(** ** Encoder lemmas *)

Lemma write_escaped_emits byte : emits (write_escaped byte) (escape_byte byte) (fun _ _ => True).
Proof.
  unfold write_escaped, escape_byte. destruct (needs_escape byte);
    (eapply emits_weaken; [|eauto with rns]); done.
Qed.

Lemma write_all_escaped_emits data :
  emits (write_all_escaped data) (data ≫= escape_byte) (fun _ _ => True).
Proof.
  induction data as [|byte data IH]; [eapply emits_weaken; [|apply emits_ret]; done|].
  change ((byte :: data) ≫= escape_byte) with (escape_byte byte ++ (data ≫= escape_byte)).
  eapply emits_bind; [apply write_escaped_emits|done].
Qed.

Lemma Hdlc_encode_emits data :
  emits (Hdlc_encode data) (Hdlc_encode_frame_vec data) (fun n b => n = OutputBuffer.offset b).
Proof.
  unfold Hdlc_encode, Hdlc_encode_frame_vec.
  eapply emits_bind; [eauto with rns|]. intros _.
  eapply emits_bind; [apply write_all_escaped_emits|]. intros _.
  rewrite <- (app_nil_r [HDLC_FRAME_FLAG]) at 1.
  eapply emits_bind; [eauto with rns|]. intros _. eauto with rns.
Qed.

Lemma Hdlc_encode_frame_emits data :
  emits (Hdlc_encode_frame data) (Hdlc_encode_frame_vec data) (fun n b => n = OutputBuffer.offset b).
Proof.
  unfold Hdlc_encode_frame, Hdlc_encode_frame_vec, Hdlc_escape.
  eapply emits_bind; [eauto with rns|]. intros _.
  eapply emits_bind.
  { rewrite <- (app_nil_r (data ≫= escape_byte)).
    eapply emits_bind; [apply write_all_escaped_emits|]. intros _. eauto with rns. }
  intros _. rewrite <- (app_nil_r [HDLC_FRAME_FLAG]) at 1.
  eapply emits_bind; [eauto with rns|]. intros _. eauto with rns.
Qed.

(** the three HDLC encoders agree: [encode] and [encode_frame] append the
    bytes of [encode_frame_vec] to the output buffer and return its new length
    when they fit, and fail with [OutOfMemory] when they do not. *)
Theorem Hdlc_encoders_agree (data : bytes) (b : OutputBuffer.t) (Hb : OutputBuffer.wf b) :
  let frame := Hdlc_encode_frame_vec data in
  forall enc, enc = Hdlc_encode data \/ enc = Hdlc_encode_frame data ->
  if (length frame <=? OutputBuffer.room b)%nat
  then exists b', enc b = (Ok (OutputBuffer.offset b'), b') /\
         OutputBuffer.as_slice b' = OutputBuffer.as_slice b ++ frame
  else exists b', enc b = (Err OutOfMemory, b').
Proof.
  intros frame enc Henc.
  assert (emits enc frame (fun n b => n = OutputBuffer.offset b)) as H.
  { destruct Henc as [-> | ->]; [apply Hdlc_encode_emits|apply Hdlc_encode_frame_emits]. }
  specialize (H b Hb). destruct (_ <=? _)%nat; [|done].
  destruct H as (n & b' & E & _ & _ & Hs & ->). eauto.
Qed.

Lemma Hdlc_encoders_agree_witness :
  let b := OutputBuffer.new (replicate 8 0) in
  OutputBuffer.wf b /\
  exists b', Hdlc_encode_frame [0x7e; 0x7d; 1] b = (Ok 7%nat, b') /\
    OutputBuffer.as_slice b' = [0x7e; 0x7d; 0x5e; 0x7d; 0x5d; 1; 0x7e].
Proof.
  split; [apply ob_new_wf|].
  destruct (Hdlc_encoders_agree [0x7e; 0x7d; 1] (OutputBuffer.new (replicate 8 0)) (ob_new_wf _)
              _ (or_intror eq_refl)) as (b' & E & Hs).
  exists b'. split; [|exact Hs].
  assert (b' = snd (Hdlc_encode_frame [0x7e; 0x7d; 1] (OutputBuffer.new (replicate 8 0)))) as ->
    by (rewrite E; reflexivity).
  reflexivity.
Defined.

(** ** Incremental decoder lemmas *)
Section DecoderLemmas.
Import HdlcDecoder.

(** Inside a frame, the escaped form of a byte pushes that byte. *)
Lemma feed_escape_byte d byte :
  in_frame d = true -> escape d = false -> (length (frame d) < mtu d)%nat ->
  Framing.feed step d (escape_byte byte) = (mk (frame d ++ [byte]) true false (mtu d), []).
Proof.
  destruct d as [f i e m]. simpl. intros -> -> Hlen.
  unfold escape_byte, needs_escape.
  destruct (Z.eqb_spec byte HDLC_FRAME_FLAG) as [->|Hf];
    [|destruct (Z.eqb_spec byte HDLC_ESCAPE_BYTE) as [->|He]]; simpl.
  1,2: unfold step, HDLC_FRAME_FLAG, HDLC_ESCAPE_BYTE, HDLC_ESCAPE_MASK; simpl;
    destruct (Nat.ltb_spec (length f) m); simpl; [|lia];
    by destruct (Nat.ltb_spec (length f) m); [|lia].
  unfold step. simpl. destruct (Z.eqb_spec byte HDLC_FRAME_FLAG); [done|].
  destruct (Nat.ltb_spec (length f) m); [|lia].
  by destruct (Z.eqb_spec byte HDLC_ESCAPE_BYTE).
Qed.

Lemma feed_escaped data d :
  in_frame d = true -> escape d = false -> (length (frame d) + length data <= mtu d)%nat ->
  Framing.feed step d (data ≫= escape_byte) = (mk (frame d ++ data) true false (mtu d), []).
Proof.
  revert d. induction data as [|byte data IH]; intros d Hi He Hlen.
  { rewrite app_nil_r. destruct d as [f i e m]; simpl in *. by subst. }
  change ((byte :: data) ≫= escape_byte) with (escape_byte byte ++ (data ≫= escape_byte)).
  simpl in Hlen. rewrite feed_app, feed_escape_byte by (done || lia).
  rewrite IH; simpl; [|done|done|rewrite length_app; simpl; lia]. by rewrite <- app_assoc.
Qed.

Lemma Hdlc_deliver d data :
  in_frame d = false -> (length data <= mtu d)%nat ->
  Framing.feed step d (Hdlc_encode_frame_vec data) = (mk [] false false (mtu d), [data]).
Proof.
  intros Hi Hlen. unfold Hdlc_encode_frame_vec.
  assert (Framing.feed step d [HDLC_FRAME_FLAG] = (mk [] true false (mtu d), [])) as E1.
  { destruct d as [f i e m]. simpl in *. by subst. }
  rewrite feed_app, E1, feed_app, feed_escaped by done. done.
Qed.

Lemma Hdlc_deliver_idle d data :
  in_frame d = false -> (length data <= mtu d)%nat ->
  exists d', Framing.feed step d (Hdlc_encode_frame_vec data) = (d', [id data]) /\
    in_frame d' = false /\ forall q : bytes, (length q <= mtu d)%nat -> (length q <= mtu d')%nat.
Proof. intros Hi Hlen. eexists. split; [by apply Hdlc_deliver|]. done. Qed.

End DecoderLemmas.

#[export] Instance Hdlc_framing : Framing HdlcDecoder.t bytes bytes := {|
  fr_step := HdlcDecoder.step;
  fr_encode := Hdlc_encode_frame_vec;
  fr_frame := id;
  fr_idle d := HdlcDecoder.in_frame d = false;
  fr_fits d data := (length data <= HdlcDecoder.mtu d)%nat;
  fr_deliver := Hdlc_deliver_idle;
|}.

(** C33: HDLC links deliver every payload. Any sequence of payloads within the
    decoder's MTU, framed by [encode_frame_vec] and cut into arbitrary chunks,
    is received as exactly that sequence by a decoder that is between frames. *)
Theorem Hdlc_stream_roundtrip (d : HdlcDecoder.t) (payloads chunks : list bytes)
    (Hidle : HdlcDecoder.in_frame d = false)
    (Hfit : Forall (fun p => (length p <= HdlcDecoder.mtu d)%nat) payloads)
    (Hchunks : concat chunks = concat (map Hdlc_encode_frame_vec payloads)) :
  exists d', feed_chunks HdlcDecoder.step d chunks = (d', payloads) /\
    HdlcDecoder.in_frame d' = false.
Proof.
  destruct (framing_stream (F := Hdlc_framing) d payloads chunks Hidle Hfit Hchunks) as (d' & E & Hi).
  exists d'. split; [|exact Hi]. rewrite map_id in E. exact E.
Qed.

Lemma Hdlc_stream_roundtrip_witness :
  let d := HdlcDecoder.new 564 in
  let chunks := [[0x7e; 0x7d]; [0x5e; 1; 0x7e; 0x7e]; [9; 0x7e]] in
  HdlcDecoder.in_frame d = false /\
  exists d', feed_chunks HdlcDecoder.step d chunks = (d', [[0x7e; 1]; [9]]) /\
    HdlcDecoder.in_frame d' = false.
Proof.
  split; [reflexivity|].
  apply (Hdlc_stream_roundtrip (HdlcDecoder.new 564) [[0x7e; 1]; [9]]
           [[0x7e; 0x7d]; [0x5e; 1; 0x7e; 0x7e]; [9; 0x7e]]).
  - reflexivity.
  - repeat constructor; simpl; lia.
  - reflexivity.
Defined.

(** ** One-shot decoder and frame search *)

Lemma decode_loop_escape_byte byte k :
  decode_loop (escape_byte byte ++ k) true false =
    OutputBuffer.write_byte byte ≫= fun _ => decode_loop k true false.
Proof.
  unfold escape_byte, needs_escape.
  destruct (Z.eqb_spec byte HDLC_FRAME_FLAG) as [->|Hf]; [done|].
  destruct (Z.eqb_spec byte HDLC_ESCAPE_BYTE) as [->|He]; [done|].
  simpl. destruct (Z.eqb_spec byte HDLC_FRAME_FLAG); [done|].
  by destruct (Z.eqb_spec byte HDLC_ESCAPE_BYTE).
Qed.

Lemma decode_loop_escaped data rest :
  emits (decode_loop ((data ≫= escape_byte) ++ HDLC_FRAME_FLAG :: rest) true false) data
    (fun finished _ => finished = true).
Proof.
  induction data as [|byte data IH].
  { change (decode_loop _ true false) with (mret true : St OutputBuffer.t bool). apply emits_ret. }
  change ((byte :: data) ≫= escape_byte) with (escape_byte byte ++ (data ≫= escape_byte)).
  rewrite <- app_assoc, decode_loop_escape_byte.
  change (byte :: data) with ([byte] ++ data).
  eapply emits_bind; [apply emits_write_byte|done].
Qed.

Lemma Hdlc_decode_emits data rest :
  emits (Hdlc_decode (Hdlc_encode_frame_vec data ++ rest)) data (fun n b => n = OutputBuffer.offset b).
Proof.
  unfold Hdlc_decode, Hdlc_encode_frame_vec. rewrite <- !app_assoc.
  rewrite <- (app_nil_r data) at 2.
  eapply emits_bind_dep; [apply decode_loop_escaped|]. intros ? _ ->. apply emits_ret_offset.
Qed.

# [Required work]
Your answer must consist solely of the lines above between the line holding "(fun finished _ => finished = true)." and the line holding "unfold Hdlc_decode, Hdlc_encode_frame_vec.", inclusive, copied exactly.

# [Written answer]
    (fun finished _ => finished = true).
Proof.
  induction data as [|byte data IH].
  { change (decode_loop _ true false) with (mret true : St OutputBuffer.t bool). apply emits_ret. }
  change ((byte :: data) ≫= escape_byte) with (escape_byte byte ++ (data ≫= escape_byte)).
  rewrite <- app_assoc, decode_loop_escape_byte.
  change (byte :: data) with ([byte] ++ data).
  eapply emits_bind; [apply emits_write_byte|done].
Qed.

Lemma Hdlc_decode_emits data rest :
  emits (Hdlc_decode (Hdlc_encode_frame_vec data ++ rest)) data (fun n b => n = OutputBuffer.offset b).
Proof.
  unfold Hdlc_decode, Hdlc_encode_frame_vec. rewrite <- !app_assoc.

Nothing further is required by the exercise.